Exercise data Block Start

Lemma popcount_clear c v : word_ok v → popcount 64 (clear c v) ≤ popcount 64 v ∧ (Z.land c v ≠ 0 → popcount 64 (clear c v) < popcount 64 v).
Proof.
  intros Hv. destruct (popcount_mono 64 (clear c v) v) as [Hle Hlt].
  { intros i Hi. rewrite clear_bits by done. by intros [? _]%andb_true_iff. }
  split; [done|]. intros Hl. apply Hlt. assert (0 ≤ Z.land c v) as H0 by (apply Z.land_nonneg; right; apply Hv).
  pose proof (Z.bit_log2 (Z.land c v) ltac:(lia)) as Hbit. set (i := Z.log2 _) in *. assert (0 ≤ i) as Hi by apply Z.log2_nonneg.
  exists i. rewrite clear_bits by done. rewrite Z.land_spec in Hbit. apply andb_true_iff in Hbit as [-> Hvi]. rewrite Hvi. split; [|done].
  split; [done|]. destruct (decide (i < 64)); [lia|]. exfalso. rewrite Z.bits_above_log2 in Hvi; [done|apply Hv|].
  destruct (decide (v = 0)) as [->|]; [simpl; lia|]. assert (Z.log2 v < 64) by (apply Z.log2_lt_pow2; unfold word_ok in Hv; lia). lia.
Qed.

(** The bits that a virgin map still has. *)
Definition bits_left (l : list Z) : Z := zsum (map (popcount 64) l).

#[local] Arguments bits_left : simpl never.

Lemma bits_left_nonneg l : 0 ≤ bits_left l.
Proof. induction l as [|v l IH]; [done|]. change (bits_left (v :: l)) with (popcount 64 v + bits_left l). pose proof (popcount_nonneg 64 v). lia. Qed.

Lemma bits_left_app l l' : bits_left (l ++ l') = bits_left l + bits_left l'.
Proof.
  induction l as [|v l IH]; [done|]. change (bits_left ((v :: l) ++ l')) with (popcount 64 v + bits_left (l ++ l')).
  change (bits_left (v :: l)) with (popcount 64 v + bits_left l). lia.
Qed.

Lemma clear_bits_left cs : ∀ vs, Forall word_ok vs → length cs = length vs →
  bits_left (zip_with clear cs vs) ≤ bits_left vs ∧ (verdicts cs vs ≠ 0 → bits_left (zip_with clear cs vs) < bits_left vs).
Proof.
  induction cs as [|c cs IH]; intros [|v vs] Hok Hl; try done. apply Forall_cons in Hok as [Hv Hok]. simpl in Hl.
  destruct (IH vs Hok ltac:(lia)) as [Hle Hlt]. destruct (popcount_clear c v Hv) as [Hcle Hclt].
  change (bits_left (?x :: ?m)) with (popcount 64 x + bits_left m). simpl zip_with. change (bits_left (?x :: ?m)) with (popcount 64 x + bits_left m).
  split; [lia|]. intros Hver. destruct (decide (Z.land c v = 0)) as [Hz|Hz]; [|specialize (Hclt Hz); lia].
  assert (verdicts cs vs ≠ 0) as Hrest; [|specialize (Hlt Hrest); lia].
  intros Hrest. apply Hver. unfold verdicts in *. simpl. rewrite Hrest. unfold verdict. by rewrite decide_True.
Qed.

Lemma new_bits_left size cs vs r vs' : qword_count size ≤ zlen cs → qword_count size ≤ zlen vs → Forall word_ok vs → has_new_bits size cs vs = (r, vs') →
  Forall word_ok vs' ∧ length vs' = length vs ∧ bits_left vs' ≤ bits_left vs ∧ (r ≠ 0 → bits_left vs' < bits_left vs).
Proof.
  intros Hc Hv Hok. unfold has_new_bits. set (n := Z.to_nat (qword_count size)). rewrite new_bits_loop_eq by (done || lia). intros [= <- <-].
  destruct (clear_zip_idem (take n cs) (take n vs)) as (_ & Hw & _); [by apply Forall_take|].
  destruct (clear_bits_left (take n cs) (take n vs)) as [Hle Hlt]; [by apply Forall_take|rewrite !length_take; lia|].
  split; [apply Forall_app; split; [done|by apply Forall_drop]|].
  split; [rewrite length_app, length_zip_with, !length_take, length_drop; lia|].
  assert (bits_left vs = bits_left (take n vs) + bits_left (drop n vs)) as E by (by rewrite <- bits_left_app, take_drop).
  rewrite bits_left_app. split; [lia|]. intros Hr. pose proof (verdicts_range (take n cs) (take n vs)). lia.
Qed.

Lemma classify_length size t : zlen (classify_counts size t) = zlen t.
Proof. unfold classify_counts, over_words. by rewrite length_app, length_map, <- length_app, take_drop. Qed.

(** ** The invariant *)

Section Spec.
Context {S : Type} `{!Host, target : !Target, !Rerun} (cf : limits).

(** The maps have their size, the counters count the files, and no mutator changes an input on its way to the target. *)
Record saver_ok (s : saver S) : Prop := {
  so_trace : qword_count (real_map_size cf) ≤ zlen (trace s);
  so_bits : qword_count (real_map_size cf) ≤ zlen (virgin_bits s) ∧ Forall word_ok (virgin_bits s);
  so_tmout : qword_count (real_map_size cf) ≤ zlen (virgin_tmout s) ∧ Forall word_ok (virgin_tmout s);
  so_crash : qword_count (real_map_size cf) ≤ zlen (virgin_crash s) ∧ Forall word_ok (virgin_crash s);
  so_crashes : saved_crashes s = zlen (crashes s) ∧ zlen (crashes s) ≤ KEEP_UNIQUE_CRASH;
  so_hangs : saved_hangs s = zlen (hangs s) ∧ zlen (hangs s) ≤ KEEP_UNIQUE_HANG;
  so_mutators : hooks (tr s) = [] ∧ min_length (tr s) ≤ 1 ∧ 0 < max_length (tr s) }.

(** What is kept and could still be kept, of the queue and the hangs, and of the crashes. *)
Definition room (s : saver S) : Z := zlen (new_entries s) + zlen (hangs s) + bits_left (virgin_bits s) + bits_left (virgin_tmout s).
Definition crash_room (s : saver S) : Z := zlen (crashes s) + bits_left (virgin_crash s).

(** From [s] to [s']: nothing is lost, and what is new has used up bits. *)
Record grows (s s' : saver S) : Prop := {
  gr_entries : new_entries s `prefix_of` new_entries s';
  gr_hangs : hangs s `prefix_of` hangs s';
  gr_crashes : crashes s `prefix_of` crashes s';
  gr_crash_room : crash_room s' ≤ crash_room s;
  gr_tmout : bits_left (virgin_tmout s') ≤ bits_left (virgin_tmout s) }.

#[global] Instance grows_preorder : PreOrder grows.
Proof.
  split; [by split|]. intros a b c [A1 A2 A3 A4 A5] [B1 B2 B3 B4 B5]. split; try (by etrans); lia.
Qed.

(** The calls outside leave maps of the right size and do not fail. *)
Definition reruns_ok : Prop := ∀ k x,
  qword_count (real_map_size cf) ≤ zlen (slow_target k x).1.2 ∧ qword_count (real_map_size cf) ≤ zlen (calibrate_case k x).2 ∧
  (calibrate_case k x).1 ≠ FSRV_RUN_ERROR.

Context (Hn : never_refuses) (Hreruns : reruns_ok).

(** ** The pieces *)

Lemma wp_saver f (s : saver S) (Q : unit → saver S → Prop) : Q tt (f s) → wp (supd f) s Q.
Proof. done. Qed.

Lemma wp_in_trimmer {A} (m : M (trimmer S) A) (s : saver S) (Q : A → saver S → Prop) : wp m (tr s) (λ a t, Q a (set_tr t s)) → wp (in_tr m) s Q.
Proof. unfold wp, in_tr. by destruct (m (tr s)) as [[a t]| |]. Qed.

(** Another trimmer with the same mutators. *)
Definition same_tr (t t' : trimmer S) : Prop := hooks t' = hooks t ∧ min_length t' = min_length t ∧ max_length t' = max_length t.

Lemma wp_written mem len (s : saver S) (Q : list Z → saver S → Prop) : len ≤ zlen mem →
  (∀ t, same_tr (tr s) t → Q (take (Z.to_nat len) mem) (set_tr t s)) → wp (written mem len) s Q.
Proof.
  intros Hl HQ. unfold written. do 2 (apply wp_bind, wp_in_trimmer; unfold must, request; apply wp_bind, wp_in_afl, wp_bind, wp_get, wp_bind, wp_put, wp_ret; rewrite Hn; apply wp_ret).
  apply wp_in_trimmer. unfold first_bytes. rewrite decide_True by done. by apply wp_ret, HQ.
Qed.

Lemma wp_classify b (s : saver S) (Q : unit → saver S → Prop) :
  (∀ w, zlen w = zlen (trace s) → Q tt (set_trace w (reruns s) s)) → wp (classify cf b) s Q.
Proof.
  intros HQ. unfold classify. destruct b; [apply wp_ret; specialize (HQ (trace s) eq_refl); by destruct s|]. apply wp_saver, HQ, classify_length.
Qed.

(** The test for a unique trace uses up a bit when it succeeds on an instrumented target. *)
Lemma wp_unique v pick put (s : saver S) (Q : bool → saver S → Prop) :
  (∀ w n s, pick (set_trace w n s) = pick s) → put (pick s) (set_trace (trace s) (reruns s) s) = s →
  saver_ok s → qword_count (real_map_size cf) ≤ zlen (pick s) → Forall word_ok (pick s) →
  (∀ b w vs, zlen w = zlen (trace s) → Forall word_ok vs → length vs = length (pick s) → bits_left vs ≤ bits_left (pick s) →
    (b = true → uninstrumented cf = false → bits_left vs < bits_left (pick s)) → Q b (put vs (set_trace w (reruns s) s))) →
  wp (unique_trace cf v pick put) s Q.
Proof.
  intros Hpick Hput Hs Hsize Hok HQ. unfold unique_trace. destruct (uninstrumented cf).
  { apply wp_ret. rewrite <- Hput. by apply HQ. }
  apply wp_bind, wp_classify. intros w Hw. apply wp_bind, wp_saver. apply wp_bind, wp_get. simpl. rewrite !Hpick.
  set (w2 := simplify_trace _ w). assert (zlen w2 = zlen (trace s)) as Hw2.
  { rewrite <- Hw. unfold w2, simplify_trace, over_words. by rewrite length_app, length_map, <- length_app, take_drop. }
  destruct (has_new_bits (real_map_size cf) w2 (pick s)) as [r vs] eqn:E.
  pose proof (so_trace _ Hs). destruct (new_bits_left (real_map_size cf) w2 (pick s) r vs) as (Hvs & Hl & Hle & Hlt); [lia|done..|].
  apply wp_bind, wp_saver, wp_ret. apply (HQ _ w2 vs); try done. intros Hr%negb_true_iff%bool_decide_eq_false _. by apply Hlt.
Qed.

Exercise data Block End

→ **Prompt**:
Sift the data above for lines with "Hrest", then copy each one.

→ **Result of the exercise**:
  assert (verdicts cs vs ≠ 0) as Hrest; [|specialize (Hlt Hrest); lia].
  intros Hrest. apply Hver. unfold verdicts in *. simpl. rewrite Hrest. unfold verdict. by rewrite decide_True.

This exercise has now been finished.